Nisha rolled her eyes in exasperation. “Just because it seems obvious doesn’t mean it can’t be the truth.”
“Noted,” said Santosh. “But the important thing is we now have a thread, and we have to keep pulling at it and see what unravels.”
He waved his hands at Neel and Nisha like a crazed scientist releasing his flying instruments of death. “Go. Go. Keep pulling that thread.”
Chapter 22
Santosh asked the taxi driver to drop him off near the main gate of the Delhi Memorial Hospital. He heard barking and wondered why a hospital needed guard dogs as well as security officers.
He took the elevator to the tenth floor. It was one of Delhi’s largest hospitals and was part of the state government’s health service. It had over five hundred beds but the corridors were usually to be found overflowing with patients awaiting a free bed. Santosh tuned out wailing babies as he knocked on the door to the office of the chief administrator — a South Indian man whose full name was an awe-inspiring Mangalampalli Gopalamenon Thekkaparambil, everyone simply called him MGT. He and Santosh had known each other at college although they hadn’t really been friends. In those days MGT had hung out with either the stoned or the drunk. Santosh had been neither.
“Come in,” announced the voice from inside and Santosh entered, instantly reminded by the stench that MGT was a chain smoker. Out of deference to his visitor, MGT was moving an ashtray from his desktop and waving ineffectually at smoke that still hung in the air.

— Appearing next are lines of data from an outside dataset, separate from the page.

(** X15. [removeModel] on a hook with a selected model always drops the
    loaded instance, whether or not unloading succeeds.  When the engine
    removes the model, the lifecycle is [not_setup] with progress 0, no
    model is selected and the persisted selection is gone.  When the
    removal is rejected, status, selection and storage stay as they were
    while the instance is gone, so a send finds no model and does
    nothing. *)
Theorem removeModel_outcome (unloaded removed : outcome unit) (s : State) (sel : string) :
  selectedModelId s = Some sel ->
  truthy_str sel = true ->
  let s' := ChatRemoval.removeModel unloaded removed s in
  modelRef s' = None
  /\ ChatRemoval.removeModel Rejected removed s = ChatRemoval.removeModel (Resolved tt) removed s
  /\ (removed = Resolved tt ->
      modelStatus s' = not_setup /\ downloadProgress s' = 0%Z
      /\ selectedModelId s' = None
      /\ storage s' !! STORAGE_KEY_SELECTED_MODEL = None)
  /\ (removed = Rejected ->
      modelStatus s' = modelStatus s /\ downloadProgress s' = downloadProgress s
      /\ selectedModelId s' = Some sel /\ storage s' = storage s
      /\ forall userId aiId now, handleSendStart userId aiId now s' = (None, s')).
Proof.
  intros Hsel Htruthy s'. subst s'. unfold ChatRemoval.removeModel.
  assert (Hsend : forall s0 userId aiId now,
            modelRef s0 = None -> handleSendStart userId aiId now s0 = (None, s0)).
  { intros s0 userId aiId now Hnone. unfold handleSendStart. rewrite Hnone.
    rewrite (bool_decide_eq_false_2 (is_Some None)) by (intros [x Hx]; discriminate).
    now rewrite !orb_true_r. }
  destruct (modelRef s) eqn:Href, unloaded, removed; simpl;
    rewrite ?Hsel, ?Htruthy; simpl;
    (split; [try reflexivity; exact Href|]);
    (split; [reflexivity|]);
    (split; intros Hremoved; try discriminate Hremoved);
    repeat split; try exact Hsel; try apply lookup_delete_eq;
    intros userId aiId now; apply Hsend; try reflexivity; exact Href.
Qed.

(** X16. [removeModelById] for a model other than the selected one asks
    the engine to remove it and touches nothing of the lifecycle, whatever
    the outcome; for the selected model when it is not ready, a successful
    removal clears the selection, its persisted record and the status and
    a rejected one changes nothing; for the selected, ready model it is
    [removeModel]. *)
Theorem removeModelById_outcome (modelId : string) (unloaded removed : outcome unit)
    (s : State) :
  let s' := ChatRemoval.removeModelById modelId unloaded removed s in
  (selectedModelId s <> Some modelId ->
   s' = engine (Remove modelId) s)
  /\ (selectedModelId s = Some modelId -> modelStatus s <> ready ->
      engineCalls s' = engineCalls s ++ [Remove modelId]
      /\ modelRef s' = modelRef s
      /\ (removed = Resolved tt ->
          selectedModelId s' = None /\ modelStatus s' = not_setup
          /\ storage s' !! STORAGE_KEY_SELECTED_MODEL = None)
      /\ (removed = Rejected -> s' = engine (Remove modelId) s))
  /\ (selectedModelId s = Some modelId -> modelStatus s = ready ->
      s' = ChatRemoval.removeModel unloaded removed s).
Proof.
  intros s'. subst s'. unfold ChatRemoval.removeModelById. split; [|split].
  - intros Hother. rewrite (bool_decide_eq_false_2 _ Hother). simpl.
    rewrite (bool_decide_eq_false_2 _ Hother). now destruct removed.
  - intros Hsel Hnot.
    rewrite (bool_decide_eq_true_2 _ Hsel), (bool_decide_eq_false_2 _ Hnot). simpl.
    rewrite (bool_decide_eq_true_2 _ Hsel).
    split; [now destruct removed|]. split; [now destruct removed|].
    split; intros ->; [|reflexivity].
    simpl. repeat split. apply lookup_delete_eq.
  - intros Hsel Hready.
    now rewrite (bool_decide_eq_true_2 _ Hsel), (bool_decide_eq_true_2 _ Hready).
Qed.

(** X17. A failed download or prepare ends the setup: on a mounted hook
    the lifecycle is back at [not_setup] with progress 0 and the guard is
    down, while the selection, the loaded instance, storage and the engine
    log are as they were. *)
Theorem setup_failure_resets (t : SetupTask) (s : State) :
  task_point t = AwaitDownload \/ task_point t = AwaitPrepare ->
  isMountedRef s = true ->
  let '(next, s') := setupResume t Rejected s in
  next = None
  /\ modelStatus s' = not_setup /\ downloadProgress s' = 0%Z
  /\ isSetupInProgressRef s' = false
  /\ selectedModelId s' = selectedModelId s /\ modelRef s' = modelRef s
  /\ storage s' = storage s /\ engineCalls s' = engineCalls s.
Proof.
  intros [Hpoint|Hpoint] Hmounted; unfold setupResume, setupCatch, setupFinally;
    rewrite Hpoint, Hmounted; repeat split.
Qed.

(** X18. Failing to unload or remove the old model does not block the
    setup: on a mounted hook a rejected unload, or a removal however it
    ends, leads to the download of the new model, with the lifecycle at
    [downloading] and progress 0. *)
Theorem old_model_removal_never_blocks (t : SetupTask) (o : outcome unit) (s : State) :
  (task_point t = AwaitUnload /\ o = Rejected) \/ task_point t = AwaitRemoveOld ->
  isMountedRef s = true ->
  let '(next, s') := setupResume t o s in
  next = Some (mkSetupTask (task_modelId t) (task_selectedModelId t) AwaitDownload)
  /\ modelStatus s' = downloading /\ downloadProgress s' = 0%Z
  /\ engineCalls s' = engineCalls s ++ [Download (task_modelId t)]
  /\ isSetupInProgressRef s' = isSetupInProgressRef s.
Proof.
  intros Hpoint Hmounted.
  assert (Hafter : setupResume t o s
                   = setupAfterRemoval (task_modelId t) (task_selectedModelId t) s).
  { unfold setupResume. destruct Hpoint as [[Hpoint ->]|Hpoint]; rewrite Hpoint;
      [reflexivity|now destruct o]. }
  rewrite Hafter. unfold setupAfterRemoval, setupDownload. rewrite Hmounted. simpl.
  rewrite Hmounted. repeat split.
Qed.

(** What a torn-down hook keeps through setup events. *)
Definition display (s : State) : ModelStatus * Z * option string * Store :=
  (modelStatus s, downloadProgress s, selectedModelId s, storage s).

Lemma step_after_teardown (e : Event) (sys : System) :
  isMountedRef (hook sys) = false ->
  isMountedRef (hook (step e sys)) = false
  /\ display (hook (step e sys)) = display (hook sys).
Proof.
  intros Hdown. destruct e as [modelId sel status|i o|i p|]; simpl.
  - unfold setupModel, setupDownload.
    destruct (isSetupInProgressRef (hook sys)); [now split|].
    destruct (bool_decide (sel = Some modelId) && bool_decide (status = ready));
      [now split|].
    destruct (negb (bool_decide (sel = Some modelId)) && truthy sel).
    + simpl. destruct (modelRef (hook sys)); simpl; now split.
    + simpl. rewrite Hdown. simpl. now split.
  - destruct (tasks sys !! i) as [t|]; [|now split].
    unfold setupResume, setupAfterRemoval, setupDownload, setupCatch, setupFinally.
    destruct (task_point t), o as [[]|]; simpl; rewrite ?Hdown; simpl;
      rewrite ?Hdown; simpl; now split.
  - destruct (tasks sys !! i) as [t|]; [|now split].
    unfold setupProgress. simpl.
    destruct (task_point t), p; simpl; rewrite ?Hdown; now split.
  - unfold unmount. simpl.
    destruct (streamAbortControllerRef (hook sys)); simpl;
      destruct (modelRef (hook sys)); simpl; now split.
Qed.

(** X19. Once the screen is torn down, no call of [setupModel] and no
    engine call that settles afterwards changes the status, the progress,
    the selection or the persisted selection. *)
Theorem no_mutation_after_teardown (es : list Event) (sys : System) :
  isMountedRef (hook sys) = false ->
  modelStatus (hook (exec es sys)) = modelStatus (hook sys)
  /\ downloadProgress (hook (exec es sys)) = downloadProgress (hook sys)
  /\ selectedModelId (hook (exec es sys)) = selectedModelId (hook sys)
  /\ storage (hook (exec es sys)) = storage (hook sys).
Proof.
  intros Hdown.
  assert (Hall : isMountedRef (hook (exec es sys)) = false
                 /\ display (hook (exec es sys)) = display (hook sys)).
  { revert sys Hdown. induction es as [|e es IH]; intros sys Hdown; [now split|].
    simpl. destruct (step_after_teardown e sys Hdown) as [Hdown1 Hsame1].
    destruct (IH _ Hdown1) as [Hdown2 Hsame2]. split; [exact Hdown2|congruence]. }
  destruct Hall as [_ Hsame]. unfold display in Hsame.
  injection Hsame as Hstatus Hprogress Hselected Hstorage. now repeat split.
Qed.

“Good to see you, Santosh,” he said, reaching to shake Santosh’s hand. He was tall and lanky, with a full head of jet-black hair and a stubbled chin.
“You too,” said Santosh. “Why in heaven’s name do you have guard dogs at the gate?”
“Oh, there’s a separate VIP wing in the hospital,” answered MGT. “Usually top politicians. We need dogs to protect the dogs.” He laughed, revealing stained yellow teeth, and then changed the subject with the expertise of a true bureaucrat. “So what was it that you wanted to meet me about?”